**EXERCISE PROMPT**
Could you copy each line of the entries that contains "Abbreviation"?

+++ PROVIDED MATERIAL +++

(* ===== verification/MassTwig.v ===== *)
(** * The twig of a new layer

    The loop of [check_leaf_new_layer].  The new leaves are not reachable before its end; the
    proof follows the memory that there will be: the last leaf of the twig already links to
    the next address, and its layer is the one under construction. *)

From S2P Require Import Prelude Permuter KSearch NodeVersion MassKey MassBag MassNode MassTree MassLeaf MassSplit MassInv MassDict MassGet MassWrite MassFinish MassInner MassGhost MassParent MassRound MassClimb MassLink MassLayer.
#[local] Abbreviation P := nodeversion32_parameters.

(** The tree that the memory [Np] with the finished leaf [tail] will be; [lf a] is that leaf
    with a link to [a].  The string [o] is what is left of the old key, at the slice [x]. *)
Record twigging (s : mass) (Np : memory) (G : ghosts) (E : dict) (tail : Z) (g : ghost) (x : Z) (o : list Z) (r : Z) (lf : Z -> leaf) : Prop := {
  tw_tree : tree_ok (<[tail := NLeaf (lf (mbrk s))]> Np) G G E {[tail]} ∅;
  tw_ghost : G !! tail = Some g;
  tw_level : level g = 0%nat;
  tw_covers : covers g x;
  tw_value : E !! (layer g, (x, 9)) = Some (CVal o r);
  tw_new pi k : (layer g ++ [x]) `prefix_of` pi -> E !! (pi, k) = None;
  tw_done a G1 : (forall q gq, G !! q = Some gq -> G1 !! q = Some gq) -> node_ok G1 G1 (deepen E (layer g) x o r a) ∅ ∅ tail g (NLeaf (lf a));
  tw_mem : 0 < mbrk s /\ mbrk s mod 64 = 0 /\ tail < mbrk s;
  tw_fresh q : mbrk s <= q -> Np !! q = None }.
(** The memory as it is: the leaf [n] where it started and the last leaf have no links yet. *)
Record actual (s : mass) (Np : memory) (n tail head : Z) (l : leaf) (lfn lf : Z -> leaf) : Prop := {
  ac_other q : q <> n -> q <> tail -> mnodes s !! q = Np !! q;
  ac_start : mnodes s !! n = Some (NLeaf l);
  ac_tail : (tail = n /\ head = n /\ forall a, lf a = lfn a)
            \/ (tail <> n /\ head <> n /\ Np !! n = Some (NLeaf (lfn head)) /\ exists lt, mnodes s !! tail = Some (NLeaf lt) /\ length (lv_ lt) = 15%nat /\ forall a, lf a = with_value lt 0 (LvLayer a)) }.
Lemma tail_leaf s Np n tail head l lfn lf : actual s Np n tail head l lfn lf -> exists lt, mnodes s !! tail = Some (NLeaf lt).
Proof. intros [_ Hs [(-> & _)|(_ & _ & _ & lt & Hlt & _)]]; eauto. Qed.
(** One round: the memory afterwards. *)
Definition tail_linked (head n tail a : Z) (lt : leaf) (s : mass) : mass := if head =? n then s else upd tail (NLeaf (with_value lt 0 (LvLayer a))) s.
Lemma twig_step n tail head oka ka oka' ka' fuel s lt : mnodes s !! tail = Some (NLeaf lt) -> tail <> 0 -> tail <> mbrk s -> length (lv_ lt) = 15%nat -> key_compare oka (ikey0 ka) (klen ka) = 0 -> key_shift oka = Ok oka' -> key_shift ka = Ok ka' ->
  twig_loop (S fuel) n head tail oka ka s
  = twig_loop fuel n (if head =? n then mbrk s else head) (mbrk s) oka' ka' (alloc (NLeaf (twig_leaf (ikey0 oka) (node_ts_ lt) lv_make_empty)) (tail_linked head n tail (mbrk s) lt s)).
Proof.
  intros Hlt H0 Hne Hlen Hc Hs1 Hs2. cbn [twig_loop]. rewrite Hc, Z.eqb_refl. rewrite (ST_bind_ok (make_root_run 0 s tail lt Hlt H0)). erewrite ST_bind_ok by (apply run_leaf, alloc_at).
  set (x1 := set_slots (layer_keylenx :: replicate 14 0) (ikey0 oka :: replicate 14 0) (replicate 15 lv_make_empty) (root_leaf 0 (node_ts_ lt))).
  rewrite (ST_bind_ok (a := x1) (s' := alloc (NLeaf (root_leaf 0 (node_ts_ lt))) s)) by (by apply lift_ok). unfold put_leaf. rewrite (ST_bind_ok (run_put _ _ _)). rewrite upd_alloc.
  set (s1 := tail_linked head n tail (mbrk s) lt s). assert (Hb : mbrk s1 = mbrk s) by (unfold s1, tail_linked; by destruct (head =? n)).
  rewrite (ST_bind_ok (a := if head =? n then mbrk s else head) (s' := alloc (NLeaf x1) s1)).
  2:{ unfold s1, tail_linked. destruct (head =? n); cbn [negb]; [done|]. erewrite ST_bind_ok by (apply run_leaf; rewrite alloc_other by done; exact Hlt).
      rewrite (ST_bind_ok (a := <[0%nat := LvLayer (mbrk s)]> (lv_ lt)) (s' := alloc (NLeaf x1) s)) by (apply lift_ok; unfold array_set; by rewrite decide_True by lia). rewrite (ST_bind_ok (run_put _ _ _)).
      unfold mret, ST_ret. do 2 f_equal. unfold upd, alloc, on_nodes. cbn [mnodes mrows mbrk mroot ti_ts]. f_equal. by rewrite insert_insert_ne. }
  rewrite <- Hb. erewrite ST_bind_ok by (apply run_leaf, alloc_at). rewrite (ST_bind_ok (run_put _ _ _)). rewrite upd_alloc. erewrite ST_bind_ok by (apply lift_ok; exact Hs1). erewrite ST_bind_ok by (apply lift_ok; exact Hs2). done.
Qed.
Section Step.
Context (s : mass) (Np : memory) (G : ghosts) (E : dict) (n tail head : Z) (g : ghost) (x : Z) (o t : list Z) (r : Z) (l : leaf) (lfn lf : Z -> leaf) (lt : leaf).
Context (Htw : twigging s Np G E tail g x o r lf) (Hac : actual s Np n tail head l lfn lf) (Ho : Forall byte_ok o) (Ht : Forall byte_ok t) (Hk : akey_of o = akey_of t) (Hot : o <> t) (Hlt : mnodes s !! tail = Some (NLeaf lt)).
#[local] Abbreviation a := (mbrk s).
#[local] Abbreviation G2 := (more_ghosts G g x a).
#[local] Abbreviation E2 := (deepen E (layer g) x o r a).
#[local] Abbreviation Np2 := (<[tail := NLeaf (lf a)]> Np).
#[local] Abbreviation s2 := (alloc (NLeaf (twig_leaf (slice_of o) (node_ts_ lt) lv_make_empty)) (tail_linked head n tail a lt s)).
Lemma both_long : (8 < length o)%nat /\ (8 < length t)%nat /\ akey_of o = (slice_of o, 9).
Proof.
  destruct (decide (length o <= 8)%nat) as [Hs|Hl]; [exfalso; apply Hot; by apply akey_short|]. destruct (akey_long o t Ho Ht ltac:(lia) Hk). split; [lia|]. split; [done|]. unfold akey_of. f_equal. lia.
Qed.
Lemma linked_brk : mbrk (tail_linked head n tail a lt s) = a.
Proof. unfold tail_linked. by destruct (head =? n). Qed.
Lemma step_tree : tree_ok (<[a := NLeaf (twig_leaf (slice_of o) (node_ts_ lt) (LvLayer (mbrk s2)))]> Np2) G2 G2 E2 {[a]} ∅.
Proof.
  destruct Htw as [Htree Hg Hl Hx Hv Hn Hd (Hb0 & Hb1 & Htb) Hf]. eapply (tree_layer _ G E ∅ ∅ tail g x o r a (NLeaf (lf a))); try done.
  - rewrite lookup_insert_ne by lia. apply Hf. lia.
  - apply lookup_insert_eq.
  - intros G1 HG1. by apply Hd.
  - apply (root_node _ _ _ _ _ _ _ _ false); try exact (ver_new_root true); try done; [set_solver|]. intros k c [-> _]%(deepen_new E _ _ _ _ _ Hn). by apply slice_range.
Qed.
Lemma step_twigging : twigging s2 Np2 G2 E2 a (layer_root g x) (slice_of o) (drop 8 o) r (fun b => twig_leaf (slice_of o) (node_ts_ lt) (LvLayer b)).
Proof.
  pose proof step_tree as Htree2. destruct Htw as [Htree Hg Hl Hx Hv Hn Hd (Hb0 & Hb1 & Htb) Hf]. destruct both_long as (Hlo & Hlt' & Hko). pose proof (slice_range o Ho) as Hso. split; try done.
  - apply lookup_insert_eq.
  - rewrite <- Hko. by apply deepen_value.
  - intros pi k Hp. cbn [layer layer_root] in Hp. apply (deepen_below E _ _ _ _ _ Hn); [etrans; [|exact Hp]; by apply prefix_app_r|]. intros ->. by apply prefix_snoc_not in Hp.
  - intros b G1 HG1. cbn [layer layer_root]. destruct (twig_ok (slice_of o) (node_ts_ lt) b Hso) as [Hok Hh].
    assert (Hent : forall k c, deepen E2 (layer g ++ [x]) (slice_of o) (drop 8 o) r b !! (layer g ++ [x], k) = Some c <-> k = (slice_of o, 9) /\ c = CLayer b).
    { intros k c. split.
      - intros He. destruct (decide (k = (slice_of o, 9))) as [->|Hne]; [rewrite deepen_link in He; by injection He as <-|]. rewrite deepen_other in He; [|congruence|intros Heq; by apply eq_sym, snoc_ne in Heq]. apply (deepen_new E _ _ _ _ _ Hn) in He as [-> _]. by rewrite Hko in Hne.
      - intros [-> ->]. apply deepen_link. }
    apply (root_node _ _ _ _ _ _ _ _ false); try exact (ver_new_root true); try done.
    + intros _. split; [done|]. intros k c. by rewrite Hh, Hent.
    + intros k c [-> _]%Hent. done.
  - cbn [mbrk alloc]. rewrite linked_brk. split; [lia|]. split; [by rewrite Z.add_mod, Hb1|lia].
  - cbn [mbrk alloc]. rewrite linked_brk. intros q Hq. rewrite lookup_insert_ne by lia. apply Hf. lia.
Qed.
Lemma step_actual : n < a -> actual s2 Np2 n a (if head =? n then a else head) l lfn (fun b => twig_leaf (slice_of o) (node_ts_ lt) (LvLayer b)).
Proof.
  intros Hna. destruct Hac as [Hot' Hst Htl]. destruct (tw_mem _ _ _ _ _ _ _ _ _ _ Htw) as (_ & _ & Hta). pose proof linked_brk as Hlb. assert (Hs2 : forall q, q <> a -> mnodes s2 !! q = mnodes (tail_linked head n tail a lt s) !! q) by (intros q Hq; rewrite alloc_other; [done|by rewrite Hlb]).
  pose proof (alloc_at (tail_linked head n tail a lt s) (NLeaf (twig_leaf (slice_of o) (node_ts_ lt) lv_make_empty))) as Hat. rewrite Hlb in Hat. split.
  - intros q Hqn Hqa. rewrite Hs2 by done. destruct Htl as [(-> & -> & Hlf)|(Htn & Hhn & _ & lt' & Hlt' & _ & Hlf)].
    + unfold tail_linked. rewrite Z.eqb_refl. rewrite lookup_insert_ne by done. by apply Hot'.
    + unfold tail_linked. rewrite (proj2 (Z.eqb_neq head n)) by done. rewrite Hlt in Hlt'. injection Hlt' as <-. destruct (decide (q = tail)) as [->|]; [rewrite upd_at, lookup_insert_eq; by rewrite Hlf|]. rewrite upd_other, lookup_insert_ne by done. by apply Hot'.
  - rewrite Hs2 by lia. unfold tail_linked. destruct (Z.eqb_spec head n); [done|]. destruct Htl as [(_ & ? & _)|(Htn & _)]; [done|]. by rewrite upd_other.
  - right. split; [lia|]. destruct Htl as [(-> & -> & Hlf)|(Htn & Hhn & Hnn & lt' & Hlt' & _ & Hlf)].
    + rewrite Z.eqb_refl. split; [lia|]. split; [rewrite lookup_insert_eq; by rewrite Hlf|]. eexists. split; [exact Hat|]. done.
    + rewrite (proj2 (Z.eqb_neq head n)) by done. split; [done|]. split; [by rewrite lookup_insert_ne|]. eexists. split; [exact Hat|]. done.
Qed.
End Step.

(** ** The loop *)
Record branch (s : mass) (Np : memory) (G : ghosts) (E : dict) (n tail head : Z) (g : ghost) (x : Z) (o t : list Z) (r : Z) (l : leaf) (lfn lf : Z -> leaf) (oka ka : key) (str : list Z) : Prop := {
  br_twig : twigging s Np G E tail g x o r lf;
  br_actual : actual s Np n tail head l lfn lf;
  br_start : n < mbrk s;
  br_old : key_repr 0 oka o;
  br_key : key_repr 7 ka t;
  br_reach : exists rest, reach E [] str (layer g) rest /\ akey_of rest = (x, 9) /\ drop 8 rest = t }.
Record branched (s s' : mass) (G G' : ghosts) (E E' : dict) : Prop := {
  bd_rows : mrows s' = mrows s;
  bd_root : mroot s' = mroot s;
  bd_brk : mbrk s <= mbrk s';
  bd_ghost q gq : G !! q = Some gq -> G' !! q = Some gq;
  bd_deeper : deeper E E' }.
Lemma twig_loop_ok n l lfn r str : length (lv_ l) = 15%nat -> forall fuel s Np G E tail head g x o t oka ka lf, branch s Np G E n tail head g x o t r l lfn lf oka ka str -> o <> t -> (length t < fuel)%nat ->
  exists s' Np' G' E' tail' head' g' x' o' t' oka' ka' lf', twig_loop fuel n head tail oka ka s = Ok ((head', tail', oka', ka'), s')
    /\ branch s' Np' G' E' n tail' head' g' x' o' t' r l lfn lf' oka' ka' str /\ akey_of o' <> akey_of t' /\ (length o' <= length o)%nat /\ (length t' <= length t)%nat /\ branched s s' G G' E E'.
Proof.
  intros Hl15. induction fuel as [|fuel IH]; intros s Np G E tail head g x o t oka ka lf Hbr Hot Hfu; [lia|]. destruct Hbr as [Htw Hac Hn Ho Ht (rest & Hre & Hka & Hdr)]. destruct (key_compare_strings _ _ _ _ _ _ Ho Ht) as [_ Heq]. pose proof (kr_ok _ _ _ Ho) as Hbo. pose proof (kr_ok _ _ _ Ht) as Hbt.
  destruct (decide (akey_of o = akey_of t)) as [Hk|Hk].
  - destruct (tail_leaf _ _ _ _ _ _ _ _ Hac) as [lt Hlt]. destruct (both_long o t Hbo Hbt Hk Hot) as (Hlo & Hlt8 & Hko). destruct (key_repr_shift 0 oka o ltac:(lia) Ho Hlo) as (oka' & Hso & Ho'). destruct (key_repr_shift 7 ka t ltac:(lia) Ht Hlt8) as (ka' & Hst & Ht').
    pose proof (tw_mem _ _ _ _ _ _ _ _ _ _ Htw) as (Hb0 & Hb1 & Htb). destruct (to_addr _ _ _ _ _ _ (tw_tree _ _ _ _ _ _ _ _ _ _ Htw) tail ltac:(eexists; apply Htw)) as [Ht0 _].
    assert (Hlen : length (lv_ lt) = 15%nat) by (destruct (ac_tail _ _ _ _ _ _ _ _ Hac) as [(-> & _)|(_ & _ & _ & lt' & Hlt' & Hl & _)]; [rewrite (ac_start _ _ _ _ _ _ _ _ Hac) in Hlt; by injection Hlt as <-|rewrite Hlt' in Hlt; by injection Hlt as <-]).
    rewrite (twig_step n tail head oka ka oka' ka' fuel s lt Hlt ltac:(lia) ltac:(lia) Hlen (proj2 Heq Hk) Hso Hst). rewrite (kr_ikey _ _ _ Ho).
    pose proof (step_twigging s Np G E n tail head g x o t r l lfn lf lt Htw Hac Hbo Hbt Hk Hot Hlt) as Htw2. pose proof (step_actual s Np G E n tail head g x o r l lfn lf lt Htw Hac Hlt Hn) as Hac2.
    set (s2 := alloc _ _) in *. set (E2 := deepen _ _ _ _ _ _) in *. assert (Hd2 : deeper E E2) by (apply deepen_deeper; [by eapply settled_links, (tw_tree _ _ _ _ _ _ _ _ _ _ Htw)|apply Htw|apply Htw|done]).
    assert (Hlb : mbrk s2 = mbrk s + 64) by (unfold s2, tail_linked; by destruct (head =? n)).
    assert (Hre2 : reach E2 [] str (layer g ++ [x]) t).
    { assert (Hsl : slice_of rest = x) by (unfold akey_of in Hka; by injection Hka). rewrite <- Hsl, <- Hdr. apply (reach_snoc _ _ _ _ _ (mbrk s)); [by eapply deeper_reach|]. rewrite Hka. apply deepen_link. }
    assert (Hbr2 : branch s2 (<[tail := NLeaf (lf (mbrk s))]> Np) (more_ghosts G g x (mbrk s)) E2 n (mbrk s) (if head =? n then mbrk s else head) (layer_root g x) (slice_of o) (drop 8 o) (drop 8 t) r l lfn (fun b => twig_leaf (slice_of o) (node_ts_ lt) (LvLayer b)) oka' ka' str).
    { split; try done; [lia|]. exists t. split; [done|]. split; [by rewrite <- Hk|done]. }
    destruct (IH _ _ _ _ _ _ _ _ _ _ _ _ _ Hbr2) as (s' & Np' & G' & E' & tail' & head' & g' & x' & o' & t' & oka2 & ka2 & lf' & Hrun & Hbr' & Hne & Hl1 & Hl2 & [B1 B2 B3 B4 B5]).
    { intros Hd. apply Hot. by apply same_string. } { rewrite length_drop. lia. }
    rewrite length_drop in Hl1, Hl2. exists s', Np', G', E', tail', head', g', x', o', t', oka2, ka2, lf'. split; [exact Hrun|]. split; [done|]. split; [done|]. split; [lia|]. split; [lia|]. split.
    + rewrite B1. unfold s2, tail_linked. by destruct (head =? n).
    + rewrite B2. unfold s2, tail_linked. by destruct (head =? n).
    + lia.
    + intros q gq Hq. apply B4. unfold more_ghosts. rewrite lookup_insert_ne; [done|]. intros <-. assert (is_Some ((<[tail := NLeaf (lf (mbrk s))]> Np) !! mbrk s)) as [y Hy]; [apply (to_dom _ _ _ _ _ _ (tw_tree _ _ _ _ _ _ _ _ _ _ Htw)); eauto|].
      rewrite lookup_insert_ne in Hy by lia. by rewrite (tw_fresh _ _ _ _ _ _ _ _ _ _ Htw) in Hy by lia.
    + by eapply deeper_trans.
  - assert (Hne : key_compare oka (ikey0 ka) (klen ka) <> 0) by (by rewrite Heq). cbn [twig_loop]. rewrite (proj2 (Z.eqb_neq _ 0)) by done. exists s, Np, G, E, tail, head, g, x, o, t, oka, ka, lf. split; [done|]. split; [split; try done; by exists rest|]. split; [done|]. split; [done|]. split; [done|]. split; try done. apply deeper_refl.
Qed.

+++

**THE ANSWER**
#[local] Abbreviation P := nodeversion32_parameters.
#[local] Abbreviation a := (mbrk s).
#[local] Abbreviation G2 := (more_ghosts G g x a).
#[local] Abbreviation E2 := (deepen E (layer g) x o r a).
#[local] Abbreviation Np2 := (<[tail := NLeaf (lf a)]> Np).
#[local] Abbreviation s2 := (alloc (NLeaf (twig_leaf (slice_of o) (node_ts_ lt) lv_make_empty)) (tail_linked head n tail a lt s)).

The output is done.